Gentle or respectful parenting sounds great — after all, who doesn’t want to be gentle and respectful to our children? But then you get into the details of RIE, and they are quite prescriptive. As The Daily Beast put it, “It has its own tight-knit circle of instructors; its own rituals (the narration of the diaper change); its own spare aesthetic (no mirrors, no dangling mobiles, no Baby Einstein); and its own set of guidelines (no singing, no rocking, no playpens). All of this honors the baby’s ‘struggle’ and builds a more ‘authentic self,’ proponents believe.”
It’s well meaning but also pretty time intensive and maybe a bit dour. (As one Twitter wit put it to me, “Are there inauthentic children?”)
I’m not trying to pick on RIE in particular.
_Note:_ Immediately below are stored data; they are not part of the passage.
(** * LCD-Screenshot: the browser-side controller [gui/js/main.js]

    A shallow embedding of the script's request orchestration: the generic
    transport [doAjax], the debounced refresh [refreshLCD] with its timer,
    and the two completion callbacks that route a response into the page or
    into an alert.  The script runs as a classic (sloppy mode) script: it
    assigns the undeclared names [async] and [lcdContentElement], which a
    strict-mode or module script would reject with a ReferenceError on the
    very first call of [doAjax].  [getMethods], which nothing calls, is
    left out. *)

From Stdlib Require Import Ascii DecimalString.
From stdpp Require Import gmap strings list.

Local Open Scope string_scope.
Local Open Scope list_scope.
Local Set Warnings "-register-all".

(** ** JavaScript values *)

Module JS.

(** The values the script handles: what [JSON.parse] can return, plus
    [undefined].  Numbers are the integers JavaScript holds exactly (below
    2^53 in size), which it prints digit by digit; objects and arrays inside a
    value are immutable trees, with properties in insertion order.  That is
    the order [JSON.stringify] emits them in as long as no key is an array
    index, which JavaScript would move to the front; the script's own keys
    ([input-data], [svg-data], [token], [result]) are not. *)
Inductive val : Type :=
| Undefined
| Null
| Bool (b : bool)
| Num (z : Z)
| Str (s : string)
| Arr (vs : list val)
| Obj (fs : list (string * val)).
Other philosophies have trended semi-recently: free-range parenting, French parenting and tiger parenting, to name a few. If you find RIE or any of these other methods beneficial to your kids and it makes you feel more confident and less agitated as a parent, that’s fantastic, and you should keep using them. But having read parenting literature for years, having seen trends come and go and having witnessed the individuality of my own kids and their peers and the differences in their family situations, I’m confident that there are numerous ways to raise thriving kids without cleaving precisely to one particular parenting dogma.
The broadest agreement among experts is that what works best is authoritative parenting, described by the American Psychological Association as parenting that is “nurturing, responsive and supportive” yet at the same time sets firm limits and boundaries. But there are probably a million ways to authoritatively parent that can be inclusive of and borrow from many styles or methods or none at all.
I would categorize the two main styles of parenting advice as either trying to control a parent’s behavior or trying to control a child’s behavior. RIE and gentle parenting fall into the former category; they’re all about letting the child lead the process. For example, Lansbury believes that children don’t need toilet training and that instead you should model toileting, give them the choice between diapers and underwear and not give rewards for going potty. The aim, Lansbury says, is to trust that children will let you know when they are ready. Parent-led methods, like the one suggested by Nathan H. Azrin and Richard M. Foxx in their book “Toilet Training in Less Than a Day,” involve positive reinforcement. The idea here is that parents can potty train on a much shorter timetable using a variety of rewards like cool underwear as a bribe to encourage a child to get out of diapers.
There isn’t much strong research on potty training, but the research that exists shows that both methods work fine and that your child’s temperament and your family circumstances matter in which one you choose. In my experience, the parent-led method worked better with my older daughter, and the child-led method worked better with my younger daughter. But the point isn’t the specific issue of potty training as much as it is that there isn’t a one-size-fits-all way to approach most components of the child-raising process.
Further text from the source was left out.